DS: “Big data” is the term most people hear these days. In my world, it boils down to the slicing and dicing of consumer data to better understand consumer interests and behaviors. Consumer data has become a very valuable corporate asset. We are generating astronomical amounts of data as consumers these days, driven in large part by the online, digital world. As companies get smarter, this data is increasingly richer and more predictive. Acquiring and using the data responsibly is of utmost importance. Consumers have to understand and trust that their data is being used for benefit and not detriment—or, as we say, using “data for good.” Privacy has always been essential to Americans, but so is free enterprise. My job is frequently at the intersection of these core pursuits, and I want to make sure they exist harmoniously.
MC: What are the biggest challenges in working with big data and privacy?

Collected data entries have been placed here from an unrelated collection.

(* ===== verification/ListQ.v ===== *)
(** The doubly-linked list macros of [server/queue.h] ([LIST_*]): an element keeps
    the address of the link that points to it, so it can be taken out, or have
    another put before it, without a walk and without the head. *)

From S2P Require Import Prelude Queue QueueSpec.

(** [LIST_HEAD] has only [lh_first]; [LIST_ENTRY] has [le_next] and [le_prev]. *)
Definition listq : family := mk_family true false.

(** ** The macros

    The checks [QMD_LIST_CHECK_*] are empty outside a kernel with [INVARIANTS],
    and [TRASHIT] is without [QUEUE_MACRO_DEBUG]. *)

Definition LIST_FIRST (m : qmem) (head : nat) : outcome (option nat) := load m (First head).

Definition LIST_EMPTY (m : qmem) (head : nat) : outcome bool :=
  p ← LIST_FIRST m head; Ret (bool_decide (p = None)).

Definition LIST_NEXT (m : qmem) (elm : option nat) : outcome (option nat) := get_next m elm.

Definition LIST_INIT (m : qmem) (head : nat) : outcome qmem := store m (First head) None.

Definition LIST_INSERT_AFTER (m : qmem) (listelm elm : option nat) : outcome qmem :=
  next ← LIST_NEXT m listelm;
  m ← set_next m elm next;
  m ← (if decide (next = None) then Ret m
       else n ← LIST_NEXT m listelm; l ← elem_link elm; set_prev m n l);
  m ← set_next m listelm elm;
  l ← elem_link listelm;
  set_prev m elm l.

Definition LIST_INSERT_BEFORE (m : qmem) (listelm elm : option nat) : outcome qmem :=
  prev ← get_prev m listelm;
  m ← set_prev m elm prev;
  m ← set_next m elm listelm;
  prev ← get_prev m listelm;
  m ← store m prev elm;
  l ← elem_link elm;
  set_prev m listelm l.

Definition LIST_INSERT_HEAD (m : qmem) (head : nat) (elm : option nat) : outcome qmem :=
  first ← LIST_FIRST m head;
  m ← set_next m elm first;
  m ← (if decide (first = None) then Ret m
       else first ← LIST_FIRST m head; l ← elem_link elm; set_prev m first l);
  m ← store m (First head) elm;
  set_prev m elm (First head).

Definition LIST_REMOVE (m : qmem) (elm : option nat) : outcome qmem :=
  next ← LIST_NEXT m elm;
  m ← (if decide (next = None) then Ret m
       else n ← LIST_NEXT m elm; prev ← get_prev m elm; set_prev m n prev);
  prev ← get_prev m elm;
  next ← LIST_NEXT m elm;
  store m prev next.

Definition LIST_CONCAT (m : qmem) (head1 head2 : nat) : outcome qmem :=
  curelm ← LIST_FIRST m head1;
  first2 ← LIST_FIRST m head2;
  match curelm with
  | None =>
      m ← store m (First head1) first2;
      if decide (first2 = None) then Ret m
      else
        first2 ← LIST_FIRST m head2;
        m ← set_prev m first2 (First head1);
        LIST_INIT m head2
  | Some _ =>
      if decide (first2 = None) then Ret m
      else
        curelm ← find_prev (walk_fuel m) m curelm None;
        m ← set_next m curelm first2;
        first2 ← LIST_FIRST m head2;
        l ← elem_link curelm;
        m ← set_prev m first2 l;
        LIST_INIT m head2
  end.

Definition LIST_SWAP (m : qmem) (head1 head2 : nat) : outcome qmem :=
  swap_tmp ← LIST_FIRST m head1;
  first2 ← LIST_FIRST m head2;
  m ← store m (First head1) first2;
  m ← store m (First head2) swap_tmp;
  swap_tmp ← LIST_FIRST m head1;
  m ← (if decide (swap_tmp = None) then Ret m else set_prev m swap_tmp (First head1));
  swap_tmp ← LIST_FIRST m head2;
  if decide (swap_tmp = None) then Ret m else set_prev m swap_tmp (First head2).

(** [__containerof(p, type, field.le_next)] is a macro of the C library: the
    element whose link [p] is the address of. *)
Definition LIST_PREV (containerof : link -> outcome (option nat)) (m : qmem)
    (elm : option nat) (head : nat) : outcome (option nat) :=
  prev ← get_prev m elm;
  if decide (prev = First head) then Ret None else containerof prev.

(** The loops. *)
Definition LIST_FOREACH {St} body (head : nat) (st : qmem * St)
    : outcome (option nat * (qmem * St)) :=
  var ← LIST_FIRST (fst st) head; foreach LIST_NEXT body (walk_fuel (fst st)) var st.

Definition LIST_FOREACH_FROM {St} body (var : option nat) (head : nat) (st : qmem * St)
    : outcome (option nat * (qmem * St)) :=
  var ← match var with Some _ => Ret var | None => LIST_FIRST (fst st) head end;
  foreach LIST_NEXT body (walk_fuel (fst st)) var st.

Definition LIST_FOREACH_SAFE {St} body (head : nat) (st : qmem * St)
    : outcome (option nat * (qmem * St)) :=
  var ← LIST_FIRST (fst st) head; foreach_safe LIST_NEXT body (walk_fuel (fst st)) var st.

Definition LIST_FOREACH_FROM_SAFE {St} body (var : option nat) (head : nat) (st : qmem * St)
    : outcome (option nat * (qmem * St)) :=
  var ← match var with Some _ => Ret var | None => LIST_FIRST (fst st) head end;
  foreach_safe LIST_NEXT body (walk_fuel (fst st)) var st.

(** The operations of the family. *)
Definition listq_exec (m : qmem) (op : queue_op) : option (outcome qmem) :=
  match op with
  | OpInit h => Some (LIST_INIT m h)
  | OpInsertHead h a => Some (LIST_INSERT_HEAD m h (Some a))
  | OpInsertAfter _ b a => Some (LIST_INSERT_AFTER m (Some b) (Some a))
  | OpInsertBefore _ b a => Some (LIST_INSERT_BEFORE m (Some b) (Some a))
  | OpRemove _ a => Some (LIST_REMOVE m (Some a))
  | OpConcat h1 h2 => Some (LIST_CONCAT m h1 h2)
  | OpSwap h1 h2 => Some (LIST_SWAP m h1 h2)
  | OpInsertTail _ _ | OpRemoveHead _ | OpRemoveAfter _ _ => None
  end.

(** ** What the macros do to the list *)

Lemma LIST_FIRST_spec m h ids : represents listq m h ids -> LIST_FIRST m h = Ret (head ids).
Proof.
  intros Hr. unfold LIST_FIRST, load.
  by rewrite (seg_value listq m h [] ids Hr : _ !! First h = _).
Qed.

Lemma LIST_EMPTY_spec m h ids :
  represents listq m h ids -> LIST_EMPTY m h = Ret (bool_decide (ids = [])).
Proof.
  intros Hr. unfold LIST_EMPTY. rewrite (LIST_FIRST_spec m h ids Hr). by destruct ids.
Qed.

Lemma LIST_INIT_spec m h :
  head_live listq m h ->
  exists m', LIST_INIT m h = Ret m' /\ represents listq m' h [] /\ changes_only m m' [h] [].
Proof.
  intros [[p Hp] _]. unfold LIST_INIT. queue_eval. eexists. split; [done |]. split.
  - split; cbn; [done | queue_fields | done | constructor].
  - intros x Hx _. specialize (Hx h ltac:(in_list)). cbn. by rewrite !lookup_insert_ne.
Qed.

Lemma LIST_INSERT_HEAD_spec m h ids a :
  represents listq m h ids -> a ∉ ids -> elem_live listq m a ->
  exists m', LIST_INSERT_HEAD m h (Some a) = Ret m' /\ inserted listq m m' h [] a ids.
Proof.
  intros Hr Ha [[p Hp] [k Hk]]. pose proof (seg_value listq m h [] ids Hr : _ !! First h = _) as Hf.
  unfold LIST_INSERT_HEAD, LIST_FIRST. queue_eval. destruct ids as [|b ids]; cbn [head] in *.
  - rewrite decide_True by done. queue_eval. eexists. split; [done |]. split; queue_fields.
  - apply not_elem_of_cons in Ha as [Hab _].
    pose proof (seg_prev listq m h [] b ids eq_refl Hr) as Hb.
    rewrite decide_False by done. queue_eval. eexists. split; [done |].
    split; queue_fields.
Qed.

Lemma LIST_INSERT_AFTER_spec m h ids1 b ids2 a :
  represents listq m h (ids1 ++ b :: ids2) -> a ∉ ids1 ++ b :: ids2 -> elem_live listq m a ->
  exists m', LIST_INSERT_AFTER m (Some b) (Some a) = Ret m' /\
    inserted listq m m' h (ids1 ++ [b]) a ids2.
Proof.
  intros Hr Ha [[p Hp] [k Hk]]. pose proof (seg_next _ _ _ _ _ _ Hr) as Hb.
  pose proof (seg_prev listq _ _ _ _ _ eq_refl Hr) as Hbp.
  assert (a <> b) as Hne by (intros ->; apply Ha; in_list).
  unfold LIST_INSERT_AFTER, LIST_NEXT. queue_eval. destruct ids2 as [|c ids2]; cbn [head] in *.
  - rewrite decide_True by done. queue_eval. eexists. split; [done |].
    split; rewrite ?end_link_snoc; queue_fields.
  - assert (a <> c) as Hac by (intros ->; apply Ha; in_list).
    assert (represents listq m h ((ids1 ++ [b]) ++ c :: ids2)) as Hr' by by rewrite <- app_assoc.
    pose proof (seg_prev listq _ _ _ _ _ eq_refl Hr') as Hc.
    rewrite decide_False by done. queue_eval. eexists. split; [done |].
    split; rewrite ?end_link_snoc; queue_fields.
Qed.

Lemma LIST_INSERT_BEFORE_spec m h ids1 b ids2 a :
  represents listq m h (ids1 ++ b :: ids2) -> a ∉ ids1 ++ b :: ids2 -> elem_live listq m a ->
  exists m', LIST_INSERT_BEFORE m (Some b) (Some a) = Ret m' /\
    inserted listq m m' h ids1 a (b :: ids2).
Proof.
  intros Hr Ha [[p Hp] [k Hk]]. pose proof (seg_value _ _ _ _ _ Hr) as He.
  pose proof (seg_prev listq _ _ _ _ _ eq_refl Hr) as Hb.
  apply not_elem_of_app in Ha as [Ha1 Ha2%not_elem_of_cons]. destruct Ha2 as [Hab _].
  pose proof (end_link_fresh h ids1 a Ha1) as Hne.
  unfold LIST_INSERT_BEFORE. queue_eval. eexists. split; [done |]. split; queue_fields.
Qed.

Lemma LIST_REMOVE_spec m h ids1 a ids2 :
  represents listq m h (ids1 ++ a :: ids2) ->
  exists m', LIST_REMOVE m (Some a) = Ret m' /\ removed listq m m' h ids1 a ids2.
Proof.
  intros Hr. pose proof (seg_value _ _ _ _ _ Hr) as He. pose proof (seg_next _ _ _ _ _ _ Hr) as Ha.
  pose proof (seg_prev listq _ _ _ _ _ eq_refl Hr) as Hap.
  pose proof (rep_nodup _ _ _ _ Hr) as (Ha1 & Ha2 & Hnd)%NoDup_middle.
  pose proof (end_link_fresh h ids1 a Ha1) as Hne.
  unfold LIST_REMOVE, LIST_NEXT. queue_eval. destruct ids2 as [|c ids2]; cbn [head] in *.
  - rewrite decide_True by done. queue_eval. eexists. split; [done |].
    split; [queue_fields.. |]. split; eexists; queue_fields.
  - apply not_elem_of_cons in Ha2 as [Hac _].
    assert (represents listq m h ((ids1 ++ [a]) ++ c :: ids2)) as Hr' by by rewrite <- app_assoc.
    pose proof (seg_prev listq _ _ _ _ _ eq_refl Hr') as Hc.
    rewrite decide_False by done. queue_eval. eexists. split; [done |].
    split; [queue_fields.. |]. split; eexists; queue_fields.
Qed.

Lemma LIST_CONCAT_spec m h1 ids1 h2 ids2 :
  represents listq m h1 ids1 -> represents listq m h2 ids2 -> h1 <> h2 ->
  exists m', LIST_CONCAT m h1 h2 = Ret m' /\ concatenated listq m m' h1 ids1 h2 ids2.
Proof.
  intros Hr1 Hr2 Hne. pose proof (rep_end _ _ _ _ Hr1) as He1.
  pose proof (seg_value listq m h1 [] _ Hr1 : _ !! First h1 = _) as Hf1.
  pose proof (seg_value listq m h2 [] _ Hr2 : _ !! First h2 = _) as Hf2.
  unfold LIST_CONCAT, LIST_FIRST, LIST_INIT. queue_eval.
  destruct ids1 as [|b ids1 _] using rev_ind; cbn [head] in *.
  - destruct ids2 as [|c ids2]; cbn [head] in *.
    + rewrite decide_True by done. eexists. split; [done |]. split; queue_fields.
    + pose proof (seg_prev listq m h2 [] c ids2 eq_refl Hr2) as Hc.
      rewrite decide_False by done. queue_eval. eexists. split; [done |]. split; queue_fields.
  - rewrite end_link_snoc in He1.
    assert (exists d, head (ids1 ++ [b]) = Some d) as [d Hd] by (destruct ids1; by eexists).
    rewrite Hd in *. destruct ids2 as [|c ids2]; cbn [head] in *.
    + rewrite decide_True by done. eexists. split; [done |].
      split; rewrite ?end_link_snoc; queue_fields.
    + pose proof (seg_prev listq m h2 [] c ids2 eq_refl Hr2) as Hc.
      rewrite decide_False by done. rewrite <- Hd.
      rewrite (find_prev_spec listq m h1 ids1 b [] Hr1 : _ None = _). queue_eval.
      eexists. split; [done |]. split; rewrite ?end_link_snoc; queue_fields.
Qed.

Lemma LIST_SWAP_spec m h1 ids1 h2 ids2 :
  represents listq m h1 ids1 -> represents listq m h2 ids2 -> h1 <> h2 ->
  (forall x, x ∈ ids1 -> x ∉ ids2) ->
  exists m', LIST_SWAP m h1 h2 = Ret m' /\ swapped listq m m' h1 ids1 h2 ids2.
Proof.
  intros Hr1 Hr2 Hne Hdis.
  pose proof (seg_value listq m h1 [] _ Hr1 : _ !! First h1 = _) as Hf1.
  pose proof (seg_value listq m h2 [] _ Hr2 : _ !! First h2 = _) as Hf2.
  unfold LIST_SWAP, LIST_FIRST. queue_eval.
  destruct ids1 as [|c1 ids1]; [| pose proof (seg_prev listq m h1 [] c1 ids1 eq_refl Hr1) as Hc1];
  (destruct ids2 as [|c2 ids2]; [| pose proof (seg_prev listq m h2 [] c2 ids2 eq_refl Hr2) as Hc2]);
    cbn [head] in *; try (assert (c1 <> c2) by (intros ->; apply (Hdis c2); in_list));
    repeat (first [rewrite decide_True by done | rewrite decide_False by done]; queue_eval);
    (eexists; split; [done |]; split; try queue_fields; split; queue_fields).
Qed.

#[global] Instance listq_family : QueueFamily listq listq_exec.
Proof.
  apply laws_family. split; intros *; intros; cbn [listq_exec] in *; simplify_eq.
  - by apply LIST_INIT_spec.
  - by apply LIST_INSERT_HEAD_spec.
  - by apply LIST_INSERT_AFTER_spec.
  - by apply LIST_INSERT_BEFORE_spec.
  - by apply LIST_REMOVE_spec.
  - by apply LIST_CONCAT_spec.
  - by apply LIST_SWAP_spec.
Qed.

(** ** Properties *)

(** C31. Any program on doubly-linked lists does to memory what it does to lists: every
    sequence of [LIST] insertions (at the head, after and before an element),
    removals, concatenations and exchanges that makes sense on the lists runs
    without a fault, and afterwards iterating over a head gives its list, starting
    from an element gives the list from there, and [LIST_PREV] of an element is the
    element before it, or [NULL] for the first. *)
Theorem LIST_refines_lists containerof ops m p p' :
  (forall a, containerof (Next a) = Ret (Some a)) ->
  pool_rel listq m p -> run pool_step p ops p' -> Forall (supports listq_exec) ops ->
  exists m', run (mem_step listq_exec) m ops m' /\ pool_rel listq m' p' /\
    forall h ids, q_lists p' !! h = Some ids ->
      LIST_FOREACH collect h (m', []) = Ret (None, (m', ids)) /\
      forall ids1 a ids2, ids = ids1 ++ a :: ids2 ->
        LIST_PREV containerof m' (Some a) h = Ret (last ids1) /\
        LIST_FOREACH_FROM collect (Some a) h (m', []) = Ret (None, (m', a :: ids2)).
Proof.
  intros Hc Hr Hrun Hs. destruct (family_run listq listq_exec ops m p p' Hr Hrun Hs)
    as (m' & Hm & Hr'). exists m'. split; [done |]. split; [done |]. intros h ids Hh.
  pose proof (pr_lists _ _ _ Hr' h ids Hh) as Hrep. split.
  - unfold LIST_FOREACH. cbn [fst]. rewrite (LIST_FIRST_spec m' h ids Hrep).
    cbn [mbind outcome_bind]. apply foreach_collect;
      [by apply (chain_next listq m' h []) | by apply (represents_fuel listq m' h)].
  - intros ids1 a ids2 ->. split; [| by apply (foreach_collect_from listq m' h ids1)].
    pose proof (seg_prev listq _ _ _ _ _ eq_refl Hrep) as Ha.
    unfold LIST_PREV. queue_eval. destruct ids1 as [|b ids1 _] using rev_ind.
    + by rewrite decide_True.
    + rewrite end_link_snoc, last_snoc. rewrite decide_False by done. apply Hc.
Qed.

Definition listq_demo : list queue_op :=
  [OpInsertHead 0 10; OpInsertBefore 0 10 11; OpInsertHead 1 12; OpInsertAfter 0 11 13;
   OpConcat 1 0; OpRemove 1 13; OpSwap 0 1]%nat.

Lemma listq_demo_run :
  exists p', run pool_step demo_pool listq_demo p' /\ q_lists p' !! 0%nat = Some [12; 11; 10]%nat.
Proof.
  eexists. split.
  - pool_run_step (PInsertHead demo_pool 0 10 []).
    pool_run_step (fun p => PInsertBefore p 0 10 11 [] [])%nat.
    pool_run_step (fun p => PInsertHead p 1 12 [])%nat.
    pool_run_step (fun p => PInsertAfter p 0 11 13 [] [10])%nat.
    pool_run_step (fun p => PConcat p 1 0 [12] [11; 13; 10])%nat.
    pool_run_step (fun p => PRemove p 1 13 [12; 11] [10])%nat.
    pool_run_step (fun p => PSwap p 0 1 [] [12; 11; 10])%nat.
    apply run_nil.
  - reflexivity.
Qed.

Lemma LIST_refines_lists_witness :
  exists m', run (mem_step listq_exec) demo_mem listq_demo m' /\
    LIST_FOREACH collect 0 (m', []) = Ret (None, (m', [12; 11; 10]%nat)).
Proof.
  destruct listq_demo_run as (p' & Hrun & Hp').
  destruct (LIST_refines_lists
    (fun l => match l with Next a => Ret (Some a) | First _ => Fault OutOfBounds end)
    listq_demo demo_mem demo_pool p') as (m' & Hm & _ & Ho).
  - done.
  - apply initial_pool_rel.
  - exact Hrun.
  - all_supported.
  - exists m'. split; [exact Hm |]. apply (Ho 0%nat [12; 11; 10]%nat Hp').
Defined.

DS: Unlike some areas of law that have been around for a long time and don’t change that much, such as maritime law, the realm of data privacy is constantly changing, especially with the rapid evolution of technology. I have heard that more data is created in less than two days than existed in the entirety of human existence up to the year 2000. Consumers are often uncertain about how their data is used and whether they like it. I’m not sure they fully appreciate how much value they get from companies making responsible use of big data. Add to the mix the patchwork of data privacy laws that exist around the world, and it all makes for a very interesting practice area.
MC: How does Experian remain a leader on the data privacy front?
DS: For starters, Experian bakes consumer expectations and interests into our business. It’s a core company value. We have a very robust data privacy compliance program that forms the backbone of our business pursuits. For example, when we explore many new products and services, we have a “fair information values process” to help us assess consumer privacy concerns. We convene mini task forces of subject matter experts from around the company to analyze and discuss privacy issues and make considerations such as, how a proposed product might be used by our clients, the product’s potential for adverse impact on consumers’ privacy, and what can be done to ensure responsible product usage. We have to lead by example. There definitely have been business opportunities that Experian has passed on because we didn’t feel comfortable with the data privacy concerns the posed. We know that our competitors have jumped on some of these same opportunities. I think that’s very telling of us as a company.
MC: What is your ethos about data privacy?
DS: Data is clearly driving so much of our economy. Most consumers do not truly appreciate this. They just enjoy the products and services and don’t focus on the how or why. They don’t think about the fact that Google or Facebook are free to them or that they can readily borrow money to buy a car or home because companies share their data responsibly. If overly burdensome regulations were placed on consumer data sharing, our economy as we know and enjoy it would drastically change. I’m at the crossroads of both a quickly evolving business and consumer privacy issues, and I believe that those of us in this unique position have to be very careful in making sure consumer data is used responsibly so that we can get the best of both worlds: wonderful benefits to our lives without abusive data practices hurting us. In other words, “using data as a force for good.”